Hundreds of supporters of Tommy Robinson filled the streets of London on Saturday in protest against his arrest in Leeds on Friday, but it was not until shortly after midnight on Monday that the Daily Mail posted a report about the protest on its website. The story, which was unsigned, was updated on early Monday afternoon. How to explain the delay? Did the Daily Mail's lawyers have to check with the British government, which had placed a gag order on reporting about the arrest, to make sure that it was permissible to report on the protest, if not directly on the arrest itself?
The Mail made sure to describe the hundreds of protesters as "far-right." How did the Mail ascertain their politics? Does it not occur to the Mail that even if Robinson were far-right, which he is not, a British subject would not have to be far right to want to take in a protest against his shockingly rapid-fire arrest, trial, conviction, and imprisonment for the sole offense of reporting from outside a courthouse?
The Evening Standard also reported on the protest – and also labeled the participants "far-right." "The incident," wrote the Standard 's Tom Powell, "has triggered a furious reaction from his fans." In fact, it seems fair to say that the incident has shocked, outraged, and scared people around the world who, until now, had thought of the United Kingdom as a free country.
Hundreds of supporters of Tommy Robinson protest his imprisonment, at a May 25 demonstration on Downing Street in London, England. (Image source: Ruptly video screenshot)

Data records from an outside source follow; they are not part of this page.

Lemma first_listing name dirs :
  none_lists name dirs \/
  exists pre dir post e, dirs = pre ++ dir :: post /\ none_lists name pre /\ lists name dir e.
Proof.
  induction dirs as [|d dirs IH]; [left; intros ? ? ?%elem_of_nil; done|].
  destruct (lists_dec name d) as [[e He]|Hd].
  { right. exists [], d, dirs, e. split_and!; [done| |done]. intros ? ? ?%elem_of_nil; done. }
  destruct IH as [IH|(pre & dir & post & e & -> & Hn & He)].
  - left. intros d' e [->|Hin]%elem_of_cons; [apply Hd|by apply IH].
  - right. exists (d :: pre), dir, post, e. split_and!; [done| |done].
    intros d' e' [->|Hin]%elem_of_cons; [apply Hd|by apply Hn].
Qed.

Lemma loads_result cwd name folder r :
  loads cwd name folder r -> load_command_prompt cwd name folder = r.
Proof.
  unfold load_command_prompt.
  change (map (path_join cwd) (get_command_folder_search_paths folder) ++ [home_commands_path])
    with (search_order cwd folder).
  intros [Hv|pre dir post e Hv Ho Hn He|r' Hv Hn Hd Hr|m Hv Hn Hd ->]; rewrite Hv; simpl negb;
    cbn iota; [done|..].
  - by rewrite Ho, (search_dirs_found name pre dir post e).
  - rewrite search_dirs_none by done. unfold defaults_enabled in Hd. by rewrite Hd, Hr.
  - rewrite search_dirs_none by done. fold (defaults_enabled cwd) in *.
    destruct (defaults_enabled cwd) eqn:E; [by rewrite Hd|].
    by rewrite app_nil_r.
Qed.

Lemma loads_total cwd name folder : exists r, loads cwd name folder r.
Proof.
  destruct (is_valid_command_name name) eqn:Hv; [|eexists; by constructor].
  destruct (first_listing name (search_order cwd folder))
    as [Hn|(pre & dir & post & e & Ho & Hn & He)].
  - destruct (defaults_enabled cwd) eqn:Hd; 
      [|eexists; eapply loads_nothing; [done|done|congruence|reflexivity]].
    destruct (load_default name) as [r|] eqn:Hr; [exists r; by eapply loads_default|].
    eexists. eapply loads_nothing; [done|done|by intros|reflexivity].
  - eexists. by eapply loads_file.
Qed.

(** [load_command_prompt] follows its documented precedence: repository
    commands, repository defaults, the configured folder, the home folder, then
    the bundled or application defaults; a name that could leave these folders
    is refused. *)
Theorem load_command_prompt_refines cwd name folder r :
  load_command_prompt cwd name folder = r <-> loads cwd name folder r.
Proof.
  split; [|apply loads_result]. intros <-.
  destruct (loads_total cwd name folder) as [r Hr]. by rewrite (loads_result _ _ _ _ Hr).
Qed.
End LoadTheorems.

In America, for example, Robert Spencer warned that "the darkness of Sharia-compliant totalitarianism descends upon the UK." Thomas Lifson asked:
"Is Britain lost to the ranks of free nations? The land that bequeathed the world the Magna Carta and the 'mother of parliaments' is indulging in totalitarianism with its handling of Tommy Robinson, a famous political activist agitating about the threat of radical Islam, and attempting to report on the trial of a Muslim 'grooming gang' that allegedly preyed on young English girls, forcing them into prostitution."
In the Netherlands, Geert Wilders declared solidarity with Robinson: "Britain used to be a bastion of free speech. Today its leaders are behaving like North Korea and Saudi Arabia."

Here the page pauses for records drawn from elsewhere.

Lemma substitute_node_output_refs_identity_witness :
  @substitute_node_output_refs (fun _ _ => true) backtracking_engine sample_json
    (lit "plain text") sample_outputs true None = (lit "plain text", []).
Proof.
  apply substitute_node_output_refs_identity. apply (bool_decide_unpack _). by_compute.
Defined.

Lemma substitute_ref_bash_safe_witness :
  let '(s, writes) := @substitute_ref (fun _ _ => true) backtracking_engine sample_json
    sample_outputs true None (lit "plan") None in
  (writes = [] /\ forall rest, sh_delimited rest = true ->
     sh_read false (s ++ rest) = Some (lit "it's done", rest))
  \/ exists path, writes = [(path, lit "it's done")] /\ true = true
       /\ s = lit "$(cat " ++ shell_quote path ++ lit ")"
       /\ (NODE_OUTPUT_FILE_THRESHOLD < N.of_nat (byte_len (lit "it's done")))%N.
Proof.
  apply (@substitute_ref_bash_safe (fun _ _ => true) backtracking_engine sample_json
           sample_outputs None (lit "plan") None).
  by_compute.
Defined.

Lemma unresolved_reference_inlined_witness :
  exists e, @substitute_ref (fun _ _ => true) backtracking_engine sample_json
    sample_outputs true None (lit "old") (Some (lit "x")) = (OutputRefError_to_string e, []).
Proof.
  eexists. apply (@unresolved_reference_inlined (fun _ _ => true) backtracking_engine sample_json
    sample_outputs true None (lit "old") (lit "x") (Skipped [])); by_compute.
Defined.

(** ** Lemmas and theorems: trigger rules *)

(** The state of a dependency; one without an output counts as failed. *)
Definition dep_state (outs : gmap str NodeOutput) (id : str) : NodeState :=
  match outs !! id with Some o => state o | None => State_Failed end.

Lemma dep_state_upstream outs id :
  state (default (missing_upstream id) (outs !! id)) = dep_state outs id.
Proof. unfold dep_state. by destruct (outs !! id). Qed.

(** The table of the four rules. *)
Definition rule_holds (rule : TriggerRule) (states : list NodeState) : Prop :=
  match rule with
  | AllSuccess => Forall (eq State_Completed) states
  | OneSuccess => Exists (eq State_Completed) states
  | NoneFailedMinOneSuccess =>
      Forall (fun s => s <> State_Failed) states /\ Exists (eq State_Completed) states
  | AllDone => Forall (fun s => s <> State_Pending /\ s <> State_Running) states
  end.

Lemma state_eqb_spec a b : state_eqb a b = true <-> a = b.
Proof. apply bool_decide_eq_true. Qed.

(** A node runs exactly when it has no dependency or its trigger rule holds
    of the states of its dependencies, a missing one counting as failed. *)
Theorem check_trigger_rule_spec node outs :
  check_trigger_rule node outs = Trigger_Run
  <-> depends_on node = []
      \/ rule_holds (default AllSuccess (trigger_rule (base node)))
           (map (dep_state outs) (depends_on node)).
Proof.
  unfold check_trigger_rule.
  destruct (depends_on node) as [|d ds]; [simpl; tauto|].
  cbn [is_empty]. cbn iota.
  assert (forall l P, Forall P (map (dep_state outs) l)
    <-> Forall (fun u => P (state u))
          (map (fun id => default (missing_upstream id) (outs !! id)) l)) as Hf.
  { intros l P. rewrite !Forall_map. apply Forall_proper; [|done].
    intros id. simpl. by rewrite dep_state_upstream. }
  assert (forall l P, Exists P (map (dep_state outs) l)
    <-> Exists (fun u => P (state u))
          (map (fun id => default (missing_upstream id) (outs !! id)) l)) as He.
  { intros l P. rewrite !Exists_exists. setoid_rewrite list_elem_of_fmap. split.
    - intros (x & (y & -> & Hy) & Hx). rewrite <-dep_state_upstream in Hx. eauto.
    - intros (x & (y & -> & Hy) & Hx). rewrite dep_state_upstream in Hx. eauto. }
  specialize (Hf (d :: ds)). specialize (He (d :: ds)).
  set (ups := map (fun id => default (missing_upstream id) (outs !! id)) (d :: ds)) in *.
  assert (forall b : bool, (if b then Trigger_Run else Trigger_Skip) = Trigger_Run <-> b = true)
    as Hb by by intros [].
  assert (forall l, forallb is_completed l = true <-> Forall (fun u => State_Completed = state u) l)
    as Hall.
  { intros l. rewrite forallb_forall, Forall_forall. setoid_rewrite list_elem_of_In.
    setoid_rewrite state_completed. naive_solver. }
  assert (existsb is_completed ups = true <-> Exists (fun u => State_Completed = state u) ups)
    as Hex.
  { rewrite existsb_exists, Exists_exists. setoid_rewrite list_elem_of_In.
    setoid_rewrite state_completed. naive_solver. }
  destruct (default AllSuccess (trigger_rule (base node))); rewrite Hb; simpl rule_holds;
    [rewrite Hall, <-(Hf (eq State_Completed))
    |rewrite Hex, <-(He (eq State_Completed))| |].
  - naive_solver.
  - naive_solver.
  - rewrite andb_true_iff, negb_true_iff, Hex, <-(He (eq State_Completed)).
    assert (existsb (fun u => state_eqb (state u) State_Failed) ups = false
      <-> Forall (fun s => s <> State_Failed) (map (dep_state outs) (d :: ds))) as ->;
      [|naive_solver].
    rewrite Hf. rewrite <-not_true_iff_false, existsb_exists, Forall_forall.
    setoid_rewrite list_elem_of_In. setoid_rewrite state_eqb_spec. naive_solver.
  - rewrite forallb_forall.
    assert (Forall (fun s => s <> State_Pending /\ s <> State_Running)
      (map (dep_state outs) (d :: ds))
      <-> forall u, In u ups -> negb (state_eqb (state u) State_Pending)
           && negb (state_eqb (state u) State_Running) = true) as <-; [|naive_solver].
    rewrite Hf. rewrite Forall_forall. setoid_rewrite list_elem_of_In.
    setoid_rewrite andb_true_iff. setoid_rewrite negb_true_iff.
    setoid_rewrite <-not_true_iff_false. setoid_rewrite state_eqb_spec. done.
Qed.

At least the Mail and Standard ran stories about the protests. Other major British dailies did not. The Metro website, for its part, posted a story that made the Mail look objective: "The controversial nationalist and far-right commentator, real name Stephen Lennon, was posing as a 'reporter' when police officers approached him," wrote Olivia Waring in a piece headlined "Why Was Tommy Robinson Arrested?" In fact, Robinson was not "posing" as anything – he is a citizen journalist who at the time of his arrest was being watched live on Facebook by supporters around the world. Waring went on say that Robinson's supporters "abide by slogans like 'White Lives Matter.'" She also mentioned that Robin was a founder of the English Defence League, but omitted to acknowledge that he left the organization after it adopted a racist line of which he could not approve. In any event, Waring's piece did not even pretend to answer the question posed in the title, leaving the reader to wonder exactly who is, in fact, posing as a reporter.

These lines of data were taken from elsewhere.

(** A dependent stands in the list of [r] as often as it depends on [r]; a counter
    starts at the number of dependencies. *)
Lemma initial_maps_spec nodes :
  NoDup (map node_id nodes) ->
  (forall x r, cnt x (dependents_of (initial_maps nodes).2 r) = cnt r (deps_of nodes x))
  /\ (forall n, n ∈ nodes -> (initial_maps nodes).1 !! node_id n = Some (length (depends_on n))).
Proof.
  induction nodes as [|n nodes IH] using rev_ind; intros Hnd.
  { split; [done|]. intros n Hn. by apply elem_of_nil in Hn. }
  pose proof Hnd as Hnd'. rewrite map_app in Hnd'. apply NoDup_app in Hnd' as (Hnd1 & Hdis & _).
  destruct (IH Hnd1) as [H1 H2]. rewrite initial_maps_snoc. unfold init_node.
  destruct (initial_maps nodes) as [deg dependents]. simpl in *. split.
  - intros x r. rewrite init_dependents_spec, deps_of_snoc, H1 by done.
    destruct (decide (node_id n = x)) as [<-|]; [|lia].
    assert (deps_of nodes (node_id n) = []) as ->; [|done].
    unfold deps_of. destruct (find_node nodes (node_id n)) as [m|] eqn:E; [|done].
    apply find_node_id in E as [He Hm]. destruct (Hdis (node_id n)); [|by left].
    rewrite <-He. by apply list_elem_of_fmap_2.
  - intros m [Hm|Hm%list_elem_of_singleton]%elem_of_app.
    + rewrite lookup_insert_ne; [by apply H2|]. intros He. apply (Hdis (node_id m)).
      * by apply list_elem_of_fmap_2.
      * rewrite <-He. by left.
    + subst m. by rewrite lookup_insert_eq.
Qed.

(** ** The layers a reference computes

    Each layer holds the nodes that are not placed yet and whose dependencies all
    are. *)
Definition placed_deps (P : list str) (n : DagNode) : Prop :=
  forall d, d ∈ depends_on n -> d ∈ P.
Definition is_next_layer (nodes : list DagNode) (P : list str) (R : list DagNode) : Prop :=
  NoDup (map node_id R)
  /\ forall n, n ∈ R <-> n ∈ nodes /\ node_id n ∉ P /\ placed_deps P n.

Inductive layering (nodes : list DagNode) (P : list str) : list (list DagNode) -> Prop :=
| layering_nil : is_next_layer nodes P [] -> layering nodes P []
| layering_cons R ls :
    R <> [] -> is_next_layer nodes P R -> layering nodes (P ++ map node_id R) ls ->
    layering nodes P (R :: ls).

Lemma length_filter_cons_mem r rs (l : list str) :
  r ∉ rs ->
  length (filter (fun d => d ∈ r :: rs) l) = cnt r l + length (filter (fun d => d ∈ rs) l).
Proof.
  intros Hr. induction l as [|d l IH]; [done|].
  rewrite !filter_cons, cnt_cons.
  destruct (decide (d = r)) as [->|Hne].
  - rewrite decide_True by (by left). rewrite (decide_False (P := r ∈ rs)) by done. simpl. lia.
  - destruct (decide (d ∈ rs)) as [Hin|Hin].
    + rewrite decide_True by (by right). simpl. lia.
    + rewrite decide_False by (by intros [->|?]%elem_of_cons). lia.
Qed.

Section Loop.
Variable nodes : list DagNode.
Hypothesis ids_distinct : NoDup (map node_id nodes).
Let dependents := (initial_maps nodes).2.

Lemma deps_of_node n : n ∈ nodes -> deps_of nodes (node_id n) = depends_on n.
Proof. intros Hn. unfold deps_of. by rewrite find_node_spec. Qed.

(** The dependencies of a node that are not placed. *)
Definition remaining (P : list str) (id : str) : nat :=
  length (filter (fun d => d ∉ P) (deps_of nodes id)).

Lemma remaining_zero P n : n ∈ nodes -> remaining P (node_id n) = 0 <-> placed_deps P n.
Proof.
  intros Hn. unfold remaining, placed_deps. rewrite deps_of_node by done. split.
  - intros Hl d Hd. apply nil_length_inv in Hl. apply dec_stable. intros Hp.
    assert (d ∈ filter (fun d => d ∉ P) (depends_on n)) as Hin by (by apply list_elem_of_filter).
    rewrite Hl in Hin. by apply elem_of_nil in Hin.
  - intros Hp. destruct (filter _ _) as [|d l] eqn:E; [done|].
    assert (d ∈ filter (fun d => d ∉ P) (depends_on n)) as Hin by (rewrite E; by left).
    apply list_elem_of_filter in Hin as [Hd Hin]. by destruct Hd; apply Hp.
Qed.

Lemma cnt_dependents x R :
  NoDup (map node_id R) ->
  cnt x (flat_map (fun n => dependents_of dependents (base_id (base n))) R)
  = length (filter (fun d => d ∈ map node_id R) (deps_of nodes x)).
Proof.
  destruct (initial_maps_spec nodes ids_distinct) as [Hd _].
  induction R as [|r R IH]; intros Hnd.
  - simpl. change (cnt x []) with 0. induction (deps_of nodes x) as [|d l IHl]; [done|].
    rewrite filter_cons, decide_False by apply not_elem_of_nil. done.
  - simpl in *. apply NoDup_cons in Hnd as [Hr Hnd].
    rewrite cnt_app, length_filter_cons_mem, IH by done.
    rewrite base_id_node_id. unfold dependents. by rewrite Hd.
Qed.

Lemma remaining_app P Q id :
  (forall d, d ∈ P -> d ∉ Q) ->
  remaining P id
  = remaining (P ++ Q) id + length (filter (fun d => d ∈ Q) (deps_of nodes id)).
Proof.
  intros Hdis. unfold remaining. induction (deps_of nodes id) as [|d l IH]; [done|].
  rewrite !filter_cons. destruct (decide (d ∈ Q)) as [Hq|Hq].
  - rewrite (decide_True (P := d ∉ P)) by (intros Hp; by apply (Hdis d)).
    rewrite (decide_False (P := d ∉ P ++ Q)) by (intros Hn; apply Hn, elem_of_app; by right).
    simpl. lia.
  - destruct (decide (d ∉ P)) as [Hp|Hp].
    + rewrite (decide_True (P := d ∉ P ++ Q)) by (by intros [?|?]%elem_of_app).
      simpl. lia.
    + rewrite (decide_False (P := d ∉ P ++ Q)); [done|].
      intros Hn. apply Hp. intros Hin. apply Hn, elem_of_app. by left.
Qed.

Record loop_inv (P : list str) (deg : gmap str nat) (R : list DagNode) : Prop := {
  inv_degree : forall n, n ∈ nodes -> deg !! node_id n = Some (remaining P (node_id n));
  inv_closed : forall n, n ∈ nodes -> node_id n ∈ P -> placed_deps P n;
  inv_placed : forall id, id ∈ P -> id ∈ map node_id nodes;
  inv_nodup : NoDup P;
  inv_ready : is_next_layer nodes P R;
}.

Lemma flat_map_dependents_nodes R x :
  NoDup (map node_id R) ->
  x ∈ flat_map (fun n => dependents_of dependents (base_id (base n))) R ->
  x ∈ map node_id nodes /\ exists d, d ∈ deps_of nodes x /\ d ∈ map node_id R.
Proof.
  intros Hnd Hx. apply cnt_In in Hx. rewrite cnt_dependents in Hx by done.
  destruct (filter _ _) as [|d l] eqn:E; [simpl in Hx; lia|].
  assert (d ∈ filter (fun d => d ∈ map node_id R) (deps_of nodes x)) as Hd
    by (rewrite E; by left).
  apply list_elem_of_filter in Hd as [Hd1 Hd2]. split; [|by exists d].
  unfold deps_of in Hd2. destruct (find_node nodes x) as [n|] eqn:En; [|by apply elem_of_nil in Hd2].
  apply find_node_id in En as [<- Hn]. by apply list_elem_of_fmap_2.
Qed.

Lemma omap_find_ids new :
  (forall x, x ∈ new -> x ∈ map node_id nodes) ->
  map node_id (omap (find_node nodes) new) = new
  /\ forall n, n ∈ omap (find_node nodes) new <-> n ∈ nodes /\ node_id n ∈ new.
Proof.
  intros Hnew. split.
  - induction new as [|x new IH]; [done|]. simpl.
    assert (x ∈ map node_id nodes) as Hx by (apply Hnew; by left).
    apply list_elem_of_fmap in Hx as (n & -> & Hn).
    rewrite (find_node_spec nodes n) by done. simpl. f_equal.
    apply IH. intros y Hy. apply Hnew. by right.
  - intros n. rewrite list_elem_of_omap. split.
    + intros (x & Hx & Hf). apply find_node_id in Hf as [<- Hn]. done.
    + intros [Hn Hx]. exists (node_id n). by rewrite find_node_spec.
Qed.

(** One iteration keeps the invariant. *)
Lemma process_layer_inv P deg R :
  loop_inv P deg R ->
  exists deg' new, process_layer R dependents deg [] = Ret (deg', new)
    /\ loop_inv (P ++ map node_id R) deg' (omap (find_node nodes) new).
Proof.
  intros [Hdeg Hclosed Hplaced Hnd [HRnd HR]].
  assert (forall d, d ∈ P -> d ∉ map node_id R) as Hdis.
  { intros d Hd Hr. apply list_elem_of_fmap in Hr as (n & -> & Hn). by apply HR in Hn as (_ & ? & _). }
  set (L := flat_map (fun n => dependents_of dependents (base_id (base n))) R).
  destruct (decrement_spec (fun x => x ∈ map node_id nodes) L deg [])
    as (deg' & new & Heq & Hnew & Hdeg' & Hmem).
  { intros x Hx. by apply flat_map_dependents_nodes in Hx as [? _]. }
  { intros x Hx. apply list_elem_of_fmap in Hx as (n & -> & Hn). eexists. split; [by apply Hdeg|].
    unfold L. rewrite cnt_dependents, (remaining_app P (map node_id R)) by done. lia. }
  assert (forall n, n ∈ nodes ->
    deg' !! node_id n = Some (remaining (P ++ map node_id R) (node_id n))) as Hdeg2.
  { intros n Hn. destruct (Hdeg' (node_id n)) as (d & H1 & ->); [by apply list_elem_of_fmap_2|].
    rewrite Hdeg in H1 by done. injection H1 as <-. unfold L.
    rewrite cnt_dependents, (remaining_app P (map node_id R)) by done. f_equal. lia. }
  exists deg', new. rewrite process_layer_decrement. fold L. split; [exact Heq|].
  assert (forall x, x ∈ new -> x ∈ map node_id nodes) as Hids.
  { intros x [Hx _]%Hmem. by apply flat_map_dependents_nodes in Hx as [? _]. }
  destruct (omap_find_ids new Hids) as [Hmap Hin].
  split; [done| | | |split].
  - intros n Hn [Hp|Hp]%elem_of_app d Hd; apply elem_of_app; left.
    + by apply (Hclosed n).
    + apply list_elem_of_fmap in Hp as (m & He & Hm). pose proof Hm as Hm'.
      apply HR in Hm as (Hm & _ & Hpd). apply Hpd.
      enough (m = n) as -> by done.
      pose proof (find_node_spec nodes m ids_distinct Hm) as E1.
      rewrite <-He, find_node_spec in E1 by done. congruence.
  - intros id [Hp|Hp]%elem_of_app; [by apply Hplaced|].
    apply list_elem_of_fmap in Hp as (n & -> & Hn). apply list_elem_of_fmap_2. by apply HR.
  - apply NoDup_app. split_and!; [done|apply Hdis|done].
  - by rewrite Hmap.
  - intros n. rewrite Hin, Hmem. split.
    + intros (Hn & HL & Hz). split; [done|].
      rewrite Hdeg2 in Hz by done. injection Hz as Hz. apply remaining_zero in Hz; [|done].
      split; [|done].
      apply flat_map_dependents_nodes in HL as (_ & d & Hd & Hr); [|done].
      rewrite deps_of_node in Hd by done.
      assert (d ∉ P) as HdP by (intros HP; by apply (Hdis d)).
      intros [Hp|Hp]%elem_of_app; [by apply HdP, (Hclosed n)|].
      apply list_elem_of_fmap in Hp as (m & He & Hm). apply HR in Hm as (Hm & _ & Hpd).
      enough (m = n) as -> by (by apply HdP, Hpd).
      pose proof (find_node_spec nodes m ids_distinct Hm) as E1.
      rewrite <-He, find_node_spec in E1 by done. congruence.
    + intros (Hn & Hnp & Hpd). split; [done|]. split.
      * apply cnt_In. unfold L. rewrite cnt_dependents by done.
        destruct (decide (remaining P (node_id n) = 0)) as [Hz|Hz].
        { apply remaining_zero in Hz; [|done]. exfalso. apply Hnp, elem_of_app. right.
          apply list_elem_of_fmap_2, HR. split; [done|]. split; [|done].
          intros HP. apply Hnp, elem_of_app. by left. }
        pose proof (remaining_app P (map node_id R) (node_id n) Hdis) as Hr.
        apply remaining_zero in Hpd; [|done]. lia.
      * rewrite Hdeg2 by done. f_equal. by apply remaining_zero.
Qed.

Whereas Robinson was arrested for "breaching the peace" – "apparently British police code for 'offending Islam,'" noted Spencer wryly – and was immediately thereafter found guilty of "contempt of court" and hustled off to the hoosegow, the savages whose case he was covering have apparently been on trial for several weeks now. They face multiple charges, including rape, racially aggravated assault, and inciting a child into prostitution. One of the defendants is accused of fifty-one separate counts, including twenty-one counts of rape. During the weeks of their trial they have, of course, had legal representation and have apparently been allowed to go home at night. Meanwhile Robinson's attorneys were apparently unable to contact him in the first hours and days after his arrest.
Finally, on Tuesday, in response to complaints by the British media, the gag order on reporting news about the Robinson case was lifted. Presumably this counts as a modest recovery for freedom of the press in Britain. Meanwhile, Robinson remains in jail for daring to exercise his free speech, and what the mainstream media have won back is the right to resume repeating their lockstep lies about who he is and what he stand for.
Bruce Bawer is the author of the new novel The Alhambra (Swamp Fox Editions). His book While Europe Slept (2006) was a New York Times bestseller and National Book Critics Circle Award finalist. His other books include A Place at the Table (1993), Stealing Jesus (1997), Surrender (2009), and The Victims' Revolution (2012). A native New Yorker, he has lived in Europe since 1998.